Expo “L’esprit français – Contre-cultures” à La Maison Rouge à Paris.

Exposition « L’esprit français Contre-cultures, 1969-1989 » à La Maison Rouge à Paris.
Quel chahut et quelle énergie à la Maison Rouge avec ce large pan des contre-cultures, des années post-68 à la chute du mur de Berlin, en 1989. Affiches, revues, disques, tracts, œuvres d’art, tout se mêle dans cette expo menée par les commissaires aguerris Guillaume Dessange et François Piron. Des peintures de Michel Parmentier aux unes d’Hara-Kiri, des photographies de Pierre Molinier aux dessins de Pierre Klossowski, d’une sculpture-guillotine de Michel Journiac aux toiles bleues de Jacques Monory, en passant par les fresques vitaminées de Kiki Picasso ou l’installation de Claude Lévêque en hommage à la musique de Bérurier Noir, on navigue bien entre nostalgie et plaisirs.
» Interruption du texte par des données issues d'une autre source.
Definition parseCVSSMetrics (vector : string) : gmap string string :=
  fold_left add_metric (Split vector "/"%char) ∅.

Definition isCVSSv2Vector (vector : string) (metrics : gmap string string) : bool :=
  if HasPrefix (TrimSpace vector) "CVSS:2." then true else bool_decide (is_Some (metrics !! "Au")).

Definition weight_table := list (string * list (string * float64)).

Fixpoint find_key {A} (key : string) (l : list (string * A)) : option A :=
  match l with
  | [] => None
  | (k, v) :: l => if bool_decide (k = key) then Some v else find_key key l
  end.

Definition lookupWeight (metrics : gmap string string) (weights : weight_table) (key : string) (fallback : float64) : float64 :=
  match metrics !! key with
  | None => fallback
  | Some val => default fallback (find_key val (default [] (find_key key weights)))
  end.

Fixpoint pow_loop (n : nat) (base result : float64) : float64 :=
  match n with
  | O => result
  | S n => pow_loop n base (f_mul result base)
  end.

Definition pow (base : float64) (exp : nat) : float64 := pow_loop exp base (of_int 1).

Definition roundUp1 (val : float64) : float64 :=
  let i := to_int (f_mul val (of_int 10)) in
  let i := if f_lt (f_div (of_int i) (of_int 10)) val then i + 1 else i in
  f_div (of_int i) (of_int 10).

Definition roundNearest1 (val : float64) : float64 :=
  f_div (of_int (to_int (f_add (f_mul val (of_int 10)) (lit 5 10)))) (of_int 10).

Definition weights3 : weight_table :=
  [("AV", [("N", lit 85 100); ("A", lit 62 100); ("L", lit 55 100); ("P", lit 20 100)]);
   ("AC", [("L", lit 77 100); ("H", lit 44 100)]);
   ("PR", [("N", lit 85 100); ("L", lit 62 100); ("H", lit 27 100)]);
   ("UI", [("N", lit 85 100); ("R", lit 62 100)]);
   ("S", [("C", lit 10 10); ("U", of_int 0)]);
   ("C", [("H", lit 56 100); ("L", lit 22 100); ("N", of_int 0)]);
   ("I", [("H", lit 56 100); ("L", lit 22 100); ("N", of_int 0)]);
   ("A", [("H", lit 56 100); ("L", lit 22 100); ("N", of_int 0)])].

(** Scores are cut to the range from 0 to 10. *)
Definition clamp (score : float64) : float64 :=
  let score := if f_lt (of_int 10) score then of_int 10 else score in
  if f_lt score (of_int 0) then of_int 0 else score.

(** The impact of [parseCVSSv3Metrics]. *)
Definition impact3 (conf integ avail : float64) (scopeChanged : bool) : float64 :=
  let one := of_int 1 in
  let iss := f_sub one (f_mul (f_mul (f_sub one conf) (f_sub one integ)) (f_sub one avail)) in
  if scopeChanged
  then f_sub (f_mul (lit 752 100) (f_sub iss (lit 29 1000))) (f_mul (lit 325 100) (pow (f_sub iss (lit 2 100)) 15))
  else f_mul (lit 642 100) iss.

Definition exploitability3 (av ac pr ui : float64) : float64 :=
  f_mul (f_mul (f_mul (f_mul (lit 822 100) av) ac) pr) ui.

(** [parseCVSSv3Metrics] after the lookups. *)
Definition score3 (impact exploitability : float64) (scopeChanged : bool) : float64 :=
  if f_le impact (of_int 0) then of_int 0
  else
    let score := if scopeChanged then f_mul (lit 108 100) (f_add impact exploitability) else f_add impact exploitability in
    roundUp1 (clamp score).

Definition parseCVSSv3Metrics (metrics : gmap string string) : float64 :=
  let w := lookupWeight metrics weights3 in
  let scopeChanged := bool_decide (default "" (metrics !! "S") = "C") in
  let exploitability := exploitability3 (w "AV" (lit 55 100)) (w "AC" (lit 44 100)) (w "PR" (lit 62 100)) (w "UI" (lit 62 100)) in
  let impact := impact3 (w "C" (of_int 0)) (w "I" (of_int 0)) (w "A" (of_int 0)) scopeChanged in
  score3 impact exploitability scopeChanged.

Definition weights2 : weight_table :=
  [("AV", [("L", lit 395 1000); ("A", lit 646 1000); ("N", of_int 1)]);
   ("AC", [("H", lit 35 100); ("M", lit 61 100); ("L", lit 71 100)]);
   ("Au", [("M", lit 45 100); ("S", lit 56 100); ("N", lit 704 1000)]);
   ("C", [("N", of_int 0); ("P", lit 275 1000); ("C", lit 66 100)]);
   ("I", [("N", of_int 0); ("P", lit 275 1000); ("C", lit 66 100)]);
   ("A", [("N", of_int 0); ("P", lit 275 1000); ("C", lit 66 100)])].

Definition impact2 (conf integ avail : float64) : float64 :=
  let one := of_int 1 in
  f_mul (lit 1041 100) (f_sub one (f_mul (f_mul (f_sub one conf) (f_sub one integ)) (f_sub one avail))).

Definition exploitability2 (av ac auth : float64) : float64 := f_mul (f_mul (f_mul (of_int 20) av) ac) auth.

(** An access metric is missing. *)
Definition inaccessible (av ac auth : float64) : bool := f_eq av (of_int 0) || f_eq ac (of_int 0) || f_eq auth (of_int 0).

(** [parseCVSSv2Metrics] after the lookups. *)
Definition score2 (missing : bool) (impact exploitability : float64) : float64 :=
  if missing then of_int 0
  else if f_le impact (of_int 0) then of_int 0
  else
    let score := f_mul (f_sub (f_add (f_mul (lit 6 10) impact) (f_mul (lit 4 10) exploitability)) (lit 15 10)) (lit 1176 1000) in
    roundNearest1 (clamp score).

Definition parseCVSSv2Metrics (metrics : gmap string string) : float64 :=
  let w key := lookupWeight metrics weights2 key (of_int 0) in
  score2 (inaccessible (w "AV") (w "AC") (w "Au")) (impact2 (w "C") (w "I") (w "A")) (exploitability2 (w "AV") (w "AC") (w "Au")).

Definition ParseCVSSVector (vector : string) : float64 :=
  if bool_decide (vector = "") then of_int 0
  else
    let metrics := parseCVSSMetrics vector in
    if isCVSSv2Vector vector metrics then parseCVSSv2Metrics metrics else parseCVSSv3Metrics metrics.

Definition CVSSToSeverity (score : float64) : string :=
  if f_le (of_int 9) score then "CRITICAL"
  else if f_le (of_int 7) score then "HIGH"
  else if f_le (of_int 4) score then "MEDIUM"
  else if f_lt (of_int 0) score then "LOW"
  else "UNKNOWN".

(** ** The standard

    Weights are exact; a weight of CVSS 3 has a value for an unchanged and one
    for a changed scope, which differ for the privileges required only.  A
    metric that is missing or unknown counts as the code counts it: AV:L, AC:H,
    PR:L, UI:R and no impact. *)

Definition scoped (q : Q) : Q * Q := (q, q).

Definition standard_weights3 : list (string * list (string * (Q * Q))) :=
  [("AV", [("N", scoped (85#100)); ("A", scoped (62#100)); ("L", scoped (55#100)); ("P", scoped (20#100))]);
   ("AC", [("L", scoped (77#100)); ("H", scoped (44#100))]);
   ("PR", [("N", scoped (85#100)); ("L", (62#100, 68#100)); ("H", (27#100, 50#100))]);
   ("UI", [("N", scoped (85#100)); ("R", scoped (62#100))]);
   ("S", [("C", scoped 1); ("U", scoped 0)]);
   ("C", [("H", scoped (56#100)); ("L", scoped (22#100)); ("N", scoped 0)]);
   ("I", [("H", scoped (56#100)); ("L", scoped (22#100)); ("N", scoped 0)]);
   ("A", [("H", scoped (56#100)); ("L", scoped (22#100)); ("N", scoped 0)])]%Q.

Definition standard_weights2 : list (string * list (string * Q)) :=
  [("AV", [("L", 395#1000); ("A", 646#1000); ("N", 1)]);
   ("AC", [("H", 35#100); ("M", 61#100); ("L", 71#100)]);
   ("Au", [("M", 45#100); ("S", 56#100); ("N", 704#1000)]);
   ("C", [("N", 0); ("P", 275#1000); ("C", 66#100)]);
   ("I", [("N", 0); ("P", 275#1000); ("C", 66#100)]);
   ("A", [("N", 0); ("P", 275#1000); ("C", 66#100)])]%Q.

Definition exact_weight {A} (table : list (string * list (string * A))) (metrics : gmap string string)
    (key : string) (fallback : A) : A :=
  match metrics !! key with
  | None => fallback
  | Some val => default fallback (find_key val (default [] (find_key key table)))
  end.

(** Impact, exploitability and base score of CVSS 3.0 and 3.1; the score is in
    tenths, rounded up. *)
Definition standard_impact3 (conf integ avail : Q) (scopeChanged : bool) : Q :=
  (let iss := Qred (1 - (1 - conf) * (1 - integ) * (1 - avail)) in
   if scopeChanged then (752#100) * (iss - (29#1000)) - (325#100) * Qpower (Qred (iss - (2#100))) 15 else (642#100) * iss)%Q.

Definition standard_exploitability3 (av ac pr ui : Q) : Q := ((822#100) * av * ac * pr * ui)%Q.

Definition base3 (impact exploitability : Q) (scopeChanged : bool) : Z :=
  (if Qle_bool impact 0 then 0%Z
   else Z.min 100 (Qceiling (10 * ((if scopeChanged then 108#100 else 1) * (impact + exploitability)))))%Q.

(** The same for CVSS 2, rounded to the nearest tenth; a vector without the
    access metrics has score 0. *)
Definition standard_impact2 (conf integ avail : Q) : Q := ((1041#100) * (1 - (1 - conf) * (1 - integ) * (1 - avail)))%Q.

Definition standard_exploitability2 (av ac auth : Q) : Q := (20 * av * ac * auth)%Q.

Definition standard_inaccessible (av ac auth : Q) : bool := Qeq_bool av 0 || Qeq_bool ac 0 || Qeq_bool auth 0.

Definition base2 (missing : bool) (impact exploitability : Q) : Z :=
  (if missing || Qle_bool impact 0 then 0%Z
   else Z.max 0 (Z.min 100 (Qfloor (10 * (((6#10) * impact + (4#10) * exploitability - (15#10)) * (1176#1000)) + (5#10)))))%Q.

(** The score of a vector of CVSS 3; [pick] chooses the weight of the
    privileges required. *)
Definition standard3 (pick : Q * Q -> Q) (metrics : gmap string string) : Z :=
  let w key q := (exact_weight standard_weights3 metrics key (scoped q)).1 in
  let scopeChanged := bool_decide (default "" (metrics !! "S") = "C") in
  let exploitability := standard_exploitability3 (w "AV" (55#100)) (w "AC" (44#100))
    (pick (exact_weight standard_weights3 metrics "PR" (62#100, 68#100))) (w "UI" (62#100)) in
  base3 (standard_impact3 (w "C" 0%Q) (w "I" 0%Q) (w "A" 0%Q) scopeChanged) exploitability scopeChanged.

Definition standard2 (metrics : gmap string string) : Z :=
  let w key := exact_weight standard_weights2 metrics key 0%Q in
  base2 (standard_inaccessible (w "AV") (w "AC") (w "Au")) (standard_impact2 (w "C") (w "I") (w "A"))
    (standard_exploitability2 (w "AV") (w "AC") (w "Au")).

Definition scope_changed (metrics : gmap string string) : bool := bool_decide (default "" (metrics !! "S") = "C").

(** What the standard says of a vector, in tenths. *)
Definition standard_score (vector : string) : Z :=
  let metrics := parseCVSSMetrics vector in
  if isCVSSv2Vector vector metrics then standard2 metrics
  else standard3 (if scope_changed metrics then snd else fst) metrics.

Definition tenths (k : Z) : float64 := f_div (of_int k) (of_int 10).

Definition severity_of_tenths (k : Z) : string :=
  if 90 <=? k then "CRITICAL" else if 70 <=? k then "HIGH" else if 40 <=? k then "MEDIUM" else if 0 <? k then "LOW" else "UNKNOWN".

(** ** Agreement on every combination of weights *)

#[export] Instance float64_eq_dec : EqDecision spec_float.
Proof. solve_decision. Defined.

#[export] Instance Q_eq_dec : EqDecision Q.
Proof. solve_decision. Defined.

(** The weights of a metric in two tables with the same names, the one used
    when the metric is missing first. *)
Definition weight_pairs {A B} `{EqDecision A, EqDecision B} (fallback : A * B)
    (l1 : list (string * list (string * A))) (l2 : list (string * list (string * B))) (key : string) : list (A * B) :=
  remove_dups (fallback :: zip (snd <$> default [] (find_key key l1)) (snd <$> default [] (find_key key l2))).

Lemma find_key_zip {A B} key (l1 : list (string * A)) (l2 : list (string * B)) :
  fst <$> l1 = fst <$> l2 ->
  match find_key key l1, find_key key l2 with
  | Some a, Some b => (a, b) ∈ zip (snd <$> l1) (snd <$> l2)
  | None, None => True
  | _, _ => False
  end.
Proof.
  revert l2. induction l1 as [|[k a] l1 IH]; intros [|[k' b] l2] H; try done. cbn in H. injection H as <- H.
  cbn [find_key]. case_bool_decide; [cbn; left|]. specialize (IH _ H).
  destruct (find_key key l1), (find_key key l2); try done. cbn. by right.
Qed.

(** Looking a metric up in both tables gives a pair of weights. *)
Lemma weights_paired {B} `{EqDecision B} metrics (l1 : weight_table) (l2 : list (string * list (string * B))) key f q :
  fst <$> default [] (find_key key l1) = fst <$> default [] (find_key key l2) ->
  (lookupWeight metrics l1 key f, exact_weight l2 metrics key q) ∈ weight_pairs (f, q) l1 l2 key.
Proof.
  intros Hkeys. unfold weight_pairs. rewrite elem_of_remove_dups. unfold lookupWeight, exact_weight.
  destruct (metrics !! key) as [val|]; [|left]. pose proof (find_key_zip val _ _ Hkeys) as Hzip.
  destruct (find_key val (default [] (find_key key l1))), (find_key val (default [] (find_key key l2))); try done; [by right|left].
Qed.

(** The scores of one pair of impacts and exploitabilities; the second exact
    exploitability has the weights of a changed scope. *)
Definition agree3 (changed : bool) (impact : float64 * Q) (exploitability : float64 * (Q * Q)) : bool :=
  let k := base3 impact.2 exploitability.2.1 changed in
  let k' := base3 impact.2 exploitability.2.2 changed in
  let score := score3 impact.1 exploitability.1 changed in
  bool_decide (score = tenths k) && (0 <=? k) && (k <=? 100) && (k <=? k') && (k' <=? k + 12).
Définir ce que serait l’« esprit français » d’un point de vue essentialiste et fermé, qui flirterait avec la notion problématique d’« identité française », constitue un danger qu’évitent aussi bien les auteurs de l’ouvrage que l’exposition du même nom, tout aussi intéressante dans son contenu et son accrochage. Les dates retenues (1969-1989) reviennent sur une histoire qui a trop souvent été cloisonnée dans les clichés d’une opposition entre d’un côté l’esprit joyeux et contestataire des années 1970 et de l’autre côté « le repli sur soi, le renoncement politique ». Or, pour reprendre les propos des commissaires et éditeurs de l’ouvrage, « l’après-68 français est un mélange trouble d’innocence perdue et de désespoir suite à l’enterrement de première classe des utopies des années 1960, lorsque l’horizon du Grand Soir se mue en révolution individuelle, puis individualiste ». D’une grande richesse documentaire et iconographique et avec de nombreux textes foisonnants, l’ouvrage permet de dresser un panorama des formes de contestation qui marquent au niveau politique et social la période post-68. L’esprit français dépeint ici est impur, « peuplé d’immigrés et de déserteurs, d’électrons libres et mobiles, de figures décalées », aux filiations multiples qui se dressent en filigrane : le Marquis de Sade, les Surréalistes, les Situationnistes, Antonin Artaud ou Jean Genet. Les tensions, les contradictions et les efforts de poursuivre l’esprit contestataire de 68 tentent d’infléchir de façon plus durable les institutions. L’école et la pédagogie, l’université telle qu’elle s’expérimente à Vincennes, la psychanalyse et la sexualité sont autant de cibles où s’exerce l’esprit de contestation, de subversion et de lutte contre l’idéologie dominante. D’emblée, ce n’est pas un chemin uniforme qui se dessine mais une multiplicité de voix dissidentes. Aussi suivons-nous le mouvement féministe ou le FHAR (Front Homosexuel d’Action Révolutionnaire) mais aussi les voix proposant de sortir du clivage des discours en vogue. Le livre à charge d’Annie Lebrun, Lâchez tout, par exemple, « critique un assèchement et une désincarnation des relations hommes-femmes proposées par le féminisme doctrinal ».